> **Your instructions**
Run through the records and show each line that includes the string "before".

(Exercise data begins)

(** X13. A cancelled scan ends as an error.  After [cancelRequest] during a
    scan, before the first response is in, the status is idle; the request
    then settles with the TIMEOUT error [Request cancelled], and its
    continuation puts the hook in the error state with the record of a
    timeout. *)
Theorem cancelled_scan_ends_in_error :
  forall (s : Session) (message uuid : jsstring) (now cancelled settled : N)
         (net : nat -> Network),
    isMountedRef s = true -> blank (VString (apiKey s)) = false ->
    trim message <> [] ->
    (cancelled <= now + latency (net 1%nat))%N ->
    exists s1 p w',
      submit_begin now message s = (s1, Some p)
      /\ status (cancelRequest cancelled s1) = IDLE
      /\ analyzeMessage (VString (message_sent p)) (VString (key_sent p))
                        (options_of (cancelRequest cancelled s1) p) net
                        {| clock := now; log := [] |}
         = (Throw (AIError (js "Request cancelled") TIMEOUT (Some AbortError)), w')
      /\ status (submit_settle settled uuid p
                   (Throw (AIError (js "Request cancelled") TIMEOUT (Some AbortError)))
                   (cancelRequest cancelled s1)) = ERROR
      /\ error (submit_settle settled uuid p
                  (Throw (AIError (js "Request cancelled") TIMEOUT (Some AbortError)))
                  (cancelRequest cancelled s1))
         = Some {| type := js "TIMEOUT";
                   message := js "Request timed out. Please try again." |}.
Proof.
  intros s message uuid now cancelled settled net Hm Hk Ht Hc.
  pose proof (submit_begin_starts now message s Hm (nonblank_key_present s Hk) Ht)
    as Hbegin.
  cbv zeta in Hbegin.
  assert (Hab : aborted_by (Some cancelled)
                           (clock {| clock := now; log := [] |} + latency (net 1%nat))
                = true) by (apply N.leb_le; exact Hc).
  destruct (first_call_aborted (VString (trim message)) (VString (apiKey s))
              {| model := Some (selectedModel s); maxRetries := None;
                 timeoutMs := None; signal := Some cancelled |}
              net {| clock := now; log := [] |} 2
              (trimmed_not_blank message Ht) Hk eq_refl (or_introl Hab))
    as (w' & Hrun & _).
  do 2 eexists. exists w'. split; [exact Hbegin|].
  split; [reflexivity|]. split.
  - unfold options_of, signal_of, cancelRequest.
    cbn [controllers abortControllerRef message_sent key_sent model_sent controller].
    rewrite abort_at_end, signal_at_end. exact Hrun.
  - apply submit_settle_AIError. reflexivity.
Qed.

(Exercise data ends)
(Exercise data begins)

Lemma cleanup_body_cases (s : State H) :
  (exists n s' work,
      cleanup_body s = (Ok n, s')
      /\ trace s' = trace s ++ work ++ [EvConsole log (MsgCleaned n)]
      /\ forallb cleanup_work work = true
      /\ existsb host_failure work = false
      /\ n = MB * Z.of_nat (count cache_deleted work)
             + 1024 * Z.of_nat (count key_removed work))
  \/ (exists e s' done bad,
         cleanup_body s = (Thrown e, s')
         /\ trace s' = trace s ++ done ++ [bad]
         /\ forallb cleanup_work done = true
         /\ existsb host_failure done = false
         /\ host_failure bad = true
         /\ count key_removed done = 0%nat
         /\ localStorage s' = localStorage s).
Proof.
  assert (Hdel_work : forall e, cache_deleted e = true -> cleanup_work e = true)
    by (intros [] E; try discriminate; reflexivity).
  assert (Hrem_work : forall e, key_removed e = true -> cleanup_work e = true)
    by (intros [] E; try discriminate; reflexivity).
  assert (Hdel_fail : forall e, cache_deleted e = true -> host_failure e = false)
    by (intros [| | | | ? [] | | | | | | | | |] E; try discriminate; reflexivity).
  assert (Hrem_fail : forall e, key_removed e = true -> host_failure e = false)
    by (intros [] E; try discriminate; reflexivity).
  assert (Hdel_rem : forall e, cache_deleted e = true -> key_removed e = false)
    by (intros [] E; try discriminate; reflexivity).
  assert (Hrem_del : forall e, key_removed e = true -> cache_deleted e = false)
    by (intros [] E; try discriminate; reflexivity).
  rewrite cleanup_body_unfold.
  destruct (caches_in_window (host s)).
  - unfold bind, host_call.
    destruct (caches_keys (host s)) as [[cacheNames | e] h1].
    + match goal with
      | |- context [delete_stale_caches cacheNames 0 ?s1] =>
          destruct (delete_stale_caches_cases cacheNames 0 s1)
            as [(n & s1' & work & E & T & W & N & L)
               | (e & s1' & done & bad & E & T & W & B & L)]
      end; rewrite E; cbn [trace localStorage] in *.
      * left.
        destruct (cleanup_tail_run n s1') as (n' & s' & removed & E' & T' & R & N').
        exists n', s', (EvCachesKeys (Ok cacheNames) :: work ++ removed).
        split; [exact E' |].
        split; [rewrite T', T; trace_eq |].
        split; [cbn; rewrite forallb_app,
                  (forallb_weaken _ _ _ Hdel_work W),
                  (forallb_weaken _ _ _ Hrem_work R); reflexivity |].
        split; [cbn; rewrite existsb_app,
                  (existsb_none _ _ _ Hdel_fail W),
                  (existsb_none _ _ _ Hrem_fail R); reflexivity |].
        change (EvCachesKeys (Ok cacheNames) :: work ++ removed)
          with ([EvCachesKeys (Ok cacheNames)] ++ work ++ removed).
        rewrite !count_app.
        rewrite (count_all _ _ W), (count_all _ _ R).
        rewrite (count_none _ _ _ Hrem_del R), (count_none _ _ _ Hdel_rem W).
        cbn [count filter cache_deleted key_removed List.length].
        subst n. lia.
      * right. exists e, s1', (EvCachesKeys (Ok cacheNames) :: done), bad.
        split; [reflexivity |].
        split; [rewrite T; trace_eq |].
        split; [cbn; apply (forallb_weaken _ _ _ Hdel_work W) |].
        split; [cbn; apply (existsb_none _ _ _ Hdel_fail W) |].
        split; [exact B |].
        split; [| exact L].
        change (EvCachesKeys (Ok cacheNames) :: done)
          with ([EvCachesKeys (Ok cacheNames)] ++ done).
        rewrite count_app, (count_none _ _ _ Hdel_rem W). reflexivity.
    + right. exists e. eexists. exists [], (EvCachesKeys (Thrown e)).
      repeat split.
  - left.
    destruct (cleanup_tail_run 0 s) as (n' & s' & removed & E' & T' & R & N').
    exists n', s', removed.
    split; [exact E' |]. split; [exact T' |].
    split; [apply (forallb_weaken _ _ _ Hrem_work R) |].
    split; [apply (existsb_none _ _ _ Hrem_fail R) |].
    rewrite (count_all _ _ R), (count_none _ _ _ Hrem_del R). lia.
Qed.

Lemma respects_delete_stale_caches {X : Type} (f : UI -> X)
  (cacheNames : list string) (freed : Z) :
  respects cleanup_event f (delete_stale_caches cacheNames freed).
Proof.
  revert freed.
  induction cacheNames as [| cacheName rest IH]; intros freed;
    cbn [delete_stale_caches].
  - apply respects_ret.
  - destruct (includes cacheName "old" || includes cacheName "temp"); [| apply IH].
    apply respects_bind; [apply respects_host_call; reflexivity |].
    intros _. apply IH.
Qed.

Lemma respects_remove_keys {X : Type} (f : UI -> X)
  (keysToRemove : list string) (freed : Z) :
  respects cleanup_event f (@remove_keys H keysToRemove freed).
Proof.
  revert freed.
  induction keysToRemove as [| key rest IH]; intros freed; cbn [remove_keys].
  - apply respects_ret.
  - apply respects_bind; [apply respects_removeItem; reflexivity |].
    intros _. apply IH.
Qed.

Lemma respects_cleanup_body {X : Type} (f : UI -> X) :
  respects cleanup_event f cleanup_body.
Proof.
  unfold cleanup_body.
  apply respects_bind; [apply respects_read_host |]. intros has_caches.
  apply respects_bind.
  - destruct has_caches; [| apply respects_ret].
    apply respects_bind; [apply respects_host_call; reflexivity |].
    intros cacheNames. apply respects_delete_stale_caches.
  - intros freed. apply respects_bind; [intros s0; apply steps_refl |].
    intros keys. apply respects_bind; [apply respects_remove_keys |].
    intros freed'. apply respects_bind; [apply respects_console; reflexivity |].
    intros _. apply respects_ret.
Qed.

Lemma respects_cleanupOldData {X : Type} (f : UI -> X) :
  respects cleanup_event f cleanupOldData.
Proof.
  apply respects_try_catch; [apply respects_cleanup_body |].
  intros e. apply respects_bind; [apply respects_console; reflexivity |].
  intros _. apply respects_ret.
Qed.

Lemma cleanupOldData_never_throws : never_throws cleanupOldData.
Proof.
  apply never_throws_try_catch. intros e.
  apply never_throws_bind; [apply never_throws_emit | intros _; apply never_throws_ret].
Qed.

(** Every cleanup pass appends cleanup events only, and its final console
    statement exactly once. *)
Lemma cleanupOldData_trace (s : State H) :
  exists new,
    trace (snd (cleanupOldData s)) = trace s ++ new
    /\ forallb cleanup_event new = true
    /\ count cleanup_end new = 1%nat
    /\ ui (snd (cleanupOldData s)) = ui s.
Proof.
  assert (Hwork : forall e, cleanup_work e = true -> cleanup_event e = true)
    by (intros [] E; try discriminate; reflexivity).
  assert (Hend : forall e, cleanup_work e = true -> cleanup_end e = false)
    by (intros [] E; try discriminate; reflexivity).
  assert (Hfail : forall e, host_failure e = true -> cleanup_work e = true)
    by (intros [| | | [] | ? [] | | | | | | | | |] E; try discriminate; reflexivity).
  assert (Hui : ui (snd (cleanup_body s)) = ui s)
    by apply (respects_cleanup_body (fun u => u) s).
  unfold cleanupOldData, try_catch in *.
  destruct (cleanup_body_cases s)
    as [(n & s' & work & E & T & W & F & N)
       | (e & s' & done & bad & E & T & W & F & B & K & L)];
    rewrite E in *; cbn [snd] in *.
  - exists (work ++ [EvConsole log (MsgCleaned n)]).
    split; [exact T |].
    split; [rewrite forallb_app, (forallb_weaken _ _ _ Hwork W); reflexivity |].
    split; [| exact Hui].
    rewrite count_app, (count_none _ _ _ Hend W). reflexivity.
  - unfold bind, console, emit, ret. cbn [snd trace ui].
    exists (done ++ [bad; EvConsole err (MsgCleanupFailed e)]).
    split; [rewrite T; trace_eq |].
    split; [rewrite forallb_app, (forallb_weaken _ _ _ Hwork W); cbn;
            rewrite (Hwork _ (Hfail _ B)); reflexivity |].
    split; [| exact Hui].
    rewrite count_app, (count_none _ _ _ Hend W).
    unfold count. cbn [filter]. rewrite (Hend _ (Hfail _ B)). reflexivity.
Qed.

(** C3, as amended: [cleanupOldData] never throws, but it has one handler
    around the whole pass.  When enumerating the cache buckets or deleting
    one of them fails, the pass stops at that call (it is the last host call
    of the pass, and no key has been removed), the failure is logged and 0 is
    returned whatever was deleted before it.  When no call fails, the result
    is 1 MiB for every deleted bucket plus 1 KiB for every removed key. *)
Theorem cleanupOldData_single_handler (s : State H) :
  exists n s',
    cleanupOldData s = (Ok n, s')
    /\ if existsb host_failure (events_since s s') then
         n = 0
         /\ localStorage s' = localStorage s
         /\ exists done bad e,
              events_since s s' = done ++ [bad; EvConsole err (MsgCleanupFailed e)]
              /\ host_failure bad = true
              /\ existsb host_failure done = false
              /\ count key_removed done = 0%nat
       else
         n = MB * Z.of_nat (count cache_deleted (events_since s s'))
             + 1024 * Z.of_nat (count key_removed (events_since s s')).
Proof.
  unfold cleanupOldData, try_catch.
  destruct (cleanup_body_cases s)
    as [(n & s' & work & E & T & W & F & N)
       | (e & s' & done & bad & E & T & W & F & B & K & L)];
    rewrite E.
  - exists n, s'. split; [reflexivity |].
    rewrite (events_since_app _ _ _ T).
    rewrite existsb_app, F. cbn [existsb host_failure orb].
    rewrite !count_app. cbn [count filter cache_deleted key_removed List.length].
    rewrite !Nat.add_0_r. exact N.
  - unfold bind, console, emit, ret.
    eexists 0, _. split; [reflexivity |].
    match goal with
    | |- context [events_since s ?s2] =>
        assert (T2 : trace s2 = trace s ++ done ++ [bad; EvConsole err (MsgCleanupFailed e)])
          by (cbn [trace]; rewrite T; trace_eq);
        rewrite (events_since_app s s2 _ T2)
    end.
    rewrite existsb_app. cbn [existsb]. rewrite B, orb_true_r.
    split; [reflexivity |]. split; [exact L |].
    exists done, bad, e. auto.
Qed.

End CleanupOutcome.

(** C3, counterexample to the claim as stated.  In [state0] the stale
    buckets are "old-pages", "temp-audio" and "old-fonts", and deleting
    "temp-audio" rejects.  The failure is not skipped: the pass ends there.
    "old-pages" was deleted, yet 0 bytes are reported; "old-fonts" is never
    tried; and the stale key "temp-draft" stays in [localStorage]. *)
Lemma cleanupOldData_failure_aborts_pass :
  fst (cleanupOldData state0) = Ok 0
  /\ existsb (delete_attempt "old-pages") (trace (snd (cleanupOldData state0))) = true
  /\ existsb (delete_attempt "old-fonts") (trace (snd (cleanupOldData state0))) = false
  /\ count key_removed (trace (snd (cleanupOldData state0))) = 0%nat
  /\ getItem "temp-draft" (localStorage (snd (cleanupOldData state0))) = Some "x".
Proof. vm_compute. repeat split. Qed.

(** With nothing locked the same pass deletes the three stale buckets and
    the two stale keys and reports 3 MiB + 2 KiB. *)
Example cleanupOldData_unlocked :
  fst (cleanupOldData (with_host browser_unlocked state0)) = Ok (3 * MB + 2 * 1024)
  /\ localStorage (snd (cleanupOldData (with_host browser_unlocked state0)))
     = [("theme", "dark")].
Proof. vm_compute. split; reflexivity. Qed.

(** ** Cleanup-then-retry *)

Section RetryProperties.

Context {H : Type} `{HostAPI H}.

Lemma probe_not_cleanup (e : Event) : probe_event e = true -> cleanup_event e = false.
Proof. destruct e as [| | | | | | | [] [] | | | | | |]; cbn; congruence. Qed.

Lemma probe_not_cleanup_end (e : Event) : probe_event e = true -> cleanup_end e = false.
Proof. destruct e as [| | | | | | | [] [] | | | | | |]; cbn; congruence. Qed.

(Exercise data ends)
(Exercise data begins)

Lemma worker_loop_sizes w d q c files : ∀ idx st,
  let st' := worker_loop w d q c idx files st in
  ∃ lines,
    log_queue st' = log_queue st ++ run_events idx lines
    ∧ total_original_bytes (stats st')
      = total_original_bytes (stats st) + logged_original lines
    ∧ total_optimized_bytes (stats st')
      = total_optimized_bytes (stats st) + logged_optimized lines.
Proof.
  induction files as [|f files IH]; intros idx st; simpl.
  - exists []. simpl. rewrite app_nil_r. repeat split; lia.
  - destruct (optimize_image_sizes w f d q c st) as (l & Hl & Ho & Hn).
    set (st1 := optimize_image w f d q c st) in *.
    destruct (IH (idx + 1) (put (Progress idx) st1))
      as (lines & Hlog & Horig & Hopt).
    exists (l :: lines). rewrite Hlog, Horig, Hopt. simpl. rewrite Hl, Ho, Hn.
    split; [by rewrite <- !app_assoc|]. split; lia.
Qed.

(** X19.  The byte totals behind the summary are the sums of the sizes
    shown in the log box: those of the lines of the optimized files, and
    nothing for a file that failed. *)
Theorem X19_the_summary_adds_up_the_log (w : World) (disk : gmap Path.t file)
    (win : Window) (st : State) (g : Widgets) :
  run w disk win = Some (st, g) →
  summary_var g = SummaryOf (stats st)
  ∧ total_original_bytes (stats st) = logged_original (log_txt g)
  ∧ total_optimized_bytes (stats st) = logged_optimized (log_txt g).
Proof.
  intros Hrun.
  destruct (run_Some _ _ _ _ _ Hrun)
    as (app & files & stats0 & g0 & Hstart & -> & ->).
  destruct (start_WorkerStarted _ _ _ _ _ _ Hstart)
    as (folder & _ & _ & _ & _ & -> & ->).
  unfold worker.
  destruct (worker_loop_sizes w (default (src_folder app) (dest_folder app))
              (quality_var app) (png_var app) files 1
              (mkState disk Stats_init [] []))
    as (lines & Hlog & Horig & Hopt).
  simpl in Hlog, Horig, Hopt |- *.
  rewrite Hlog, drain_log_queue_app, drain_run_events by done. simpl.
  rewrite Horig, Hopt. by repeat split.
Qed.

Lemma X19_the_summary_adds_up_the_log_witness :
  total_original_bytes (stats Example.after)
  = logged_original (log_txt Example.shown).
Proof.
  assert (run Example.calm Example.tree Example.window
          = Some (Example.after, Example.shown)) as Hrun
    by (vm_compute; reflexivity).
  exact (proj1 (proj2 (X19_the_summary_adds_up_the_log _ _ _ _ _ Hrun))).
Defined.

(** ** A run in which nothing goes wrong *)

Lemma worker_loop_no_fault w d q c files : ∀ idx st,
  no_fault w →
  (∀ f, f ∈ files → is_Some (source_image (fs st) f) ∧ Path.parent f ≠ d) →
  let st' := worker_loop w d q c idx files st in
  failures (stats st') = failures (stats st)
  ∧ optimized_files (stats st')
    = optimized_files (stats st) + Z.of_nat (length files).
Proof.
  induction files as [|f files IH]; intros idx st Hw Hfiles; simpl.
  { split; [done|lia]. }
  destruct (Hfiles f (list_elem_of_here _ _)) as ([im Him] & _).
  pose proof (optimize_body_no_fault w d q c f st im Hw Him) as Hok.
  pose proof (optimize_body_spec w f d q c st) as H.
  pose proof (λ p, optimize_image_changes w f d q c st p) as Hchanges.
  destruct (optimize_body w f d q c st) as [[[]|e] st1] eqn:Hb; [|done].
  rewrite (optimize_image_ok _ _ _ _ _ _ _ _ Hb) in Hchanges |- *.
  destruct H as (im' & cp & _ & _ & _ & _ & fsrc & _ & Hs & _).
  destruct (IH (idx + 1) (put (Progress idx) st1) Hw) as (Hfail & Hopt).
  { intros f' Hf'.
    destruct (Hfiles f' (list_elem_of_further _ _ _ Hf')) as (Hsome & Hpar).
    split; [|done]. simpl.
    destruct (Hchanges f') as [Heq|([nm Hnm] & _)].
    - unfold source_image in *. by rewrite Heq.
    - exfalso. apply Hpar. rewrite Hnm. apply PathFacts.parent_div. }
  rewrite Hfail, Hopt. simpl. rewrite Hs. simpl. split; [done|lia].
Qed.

(Exercise data ends)

> **Answer to this exercise**
    scan, before the first response is in, the status is idle; the request
    returned whatever was deleted before it.  When no call fails, the result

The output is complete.